The boards blew off my windows, as if summoned by my thoughts.

Edric couldn’t see if the lights were on or off, so he erred on the side of caution.

“Would you give it a rest, you saggy-balled dickhead!” I shrieked, running to the window and flinging it into the night.

Edric laughed from his picnic—yes, picnic! The shit-licking son of a hamster kicked back on a thick fleece blanket with two chilled beers on one side, and a plate of Tuscan salmon pasta on the other. The plate I threw went wide, shattering six feet from him.

“I absolutely will,” he called up. “As long as you have something for me.”

“Yeah, I’ve got something for you.” I flipped him off. “And there’s two million more where that came from!”

More laughter from the dickhead. Everything in me wanted to rain more projectiles on him—like the entire fucking wardrobe—but he’d just blast it away with his powers. Worse, if it hit him, I’d be smacked upside the head with the pain too.

“This ends when you say it does, Volana.” Edric kicked back, sipping his beer. “Give me my money, then turn yourself in and get out of my life. I promise you, I’ll let you sleep in peace down in your pit.”

Fury set my eyebrows alight. I took it back. I took it all back.
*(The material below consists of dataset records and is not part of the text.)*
(** * nextdb reader: the lazy query builder and the multi-fragment merge

    A shallow embedding of [src/nextdb/reader.py]: the predicate algebra
    ([NdbColumn], [NdbComputedBoolColumnOpArg], [NdbComputedBoolColumnOpColumn]),
    the plan compiler ([NdbTable._construct_sql]) and the materializer
    ([NdbTable.to_pd]).  Python exceptions are values of [exn]; a function
    that may raise returns a [result]. *)

From Stdlib Require Import List String Ascii ZArith Bool Lia Permutation.
From Stdlib Require Import DecimalString OrderedTypeEx.
Import ListNotations.
Open Scope list_scope.
Open Scope string_scope.

(** ** Exceptions and results *)

(** Failures of the execution engine (DuckDB), as far as the reader can
    provoke them through the statements it assembles. *)
Inductive duckdb_error : Type :=
| ParserError                      (* the statement text is not SQL *)
| BinderError (column : string).   (* a referenced column does not exist *)

Inductive exn : Type :=
| ValueError (msg : string)
| NotImplementedError (msg : string)
| TypeError (msg : string)
| KeyError (labels : list string)          (* pandas: df[labels] *)
| DuckDBError (e : duckdb_error).

Inductive result (A : Type) : Type :=
| Ok (a : A)
| Raise (e : exn).
Arguments Ok {A} a.
Arguments Raise {A} e.

Definition bind {A B} (r : result A) (k : A -> result B) : result B :=
  match r with
  | Ok a => k a
  | Raise e => Raise e
  end.

Notation "x <- r ;; k" := (bind r (fun x => k))
  (at level 61, r at next level, right associativity).

Definition is_ok {A} (r : result A) : bool :=
  match r with Ok _ => true | Raise _ => false end.

(** The error kinds of the specification, as the exceptions the source
    raises for them. *)
Definition ProjectionWidensSelection (offending : list string) : exn :=
  ValueError ("Tried to select columns " ++ String.concat ", " offending
              ++ " after already filtering them out").

Definition CrossTableReference : exn :=
  ValueError
    "Using a series from a different table in a row selector is not supported".

Definition HeterogeneousDeletes : exn :=
  NotImplementedError "Deletes on different sets of columns is not supported".

Definition UnknownFragmentKind (kind : string) : exn :=
  ValueError ("data_file_type " ++ kind ++ " is not supported").

(** ** String helpers standing for Python built-ins *)

(** [str.replace old new] for a non-empty [old]: occurrences are replaced
    left to right without overlap; [skip] counts the characters of a matched
    occurrence still to be dropped. *)
Fixpoint replace_from (old new : string) (skip : nat) (s : string) : string :=
  match s with
  | EmptyString => EmptyString
  | String c s' =>
      match skip with
      | S k => replace_from old new k s'
      | O =>
          if String.prefix old s
          then new ++ replace_from old new (String.length old - 1) s'
          else String c (replace_from old new 0 s')
      end
  end.

Definition replace (old new s : string) : string := replace_from old new 0 s.

(** [str(n)] for an [int]. *)
Definition str_of_int (z : Z) : string := NilZero.string_of_int (Z.to_int z).

(** [a in xs] for a list of strings. *)
Definition mem (a : string) (xs : list string) : bool :=
  existsb (String.eqb a) xs.

(** Some strings used in internal sql construction. *)
Definition _table_name_placeholder : string :=
  "[!!__to_be_replaced_table_name__!!]".
Definition _indicator_column_name : string := "__ndb_reserved_indicator__".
There’s no way this prick was my soulmate. Even if we were on good terms, I wouldn’t have made it a week with him without strangling him!

I inhaled a deep breath and held it. Calm down and think, Daze. You’re not spending any more nights cuddling in the dirt with a squirrel. It’s only the cover of being alone in your room that lets you move about freely, and because of him chasing you out every night, you’re way behind on the plan.

This has to stop. You have to make him stop—for good.

My internal scolding did nothing for me. Of course I knew I had to make him stop. The question was how.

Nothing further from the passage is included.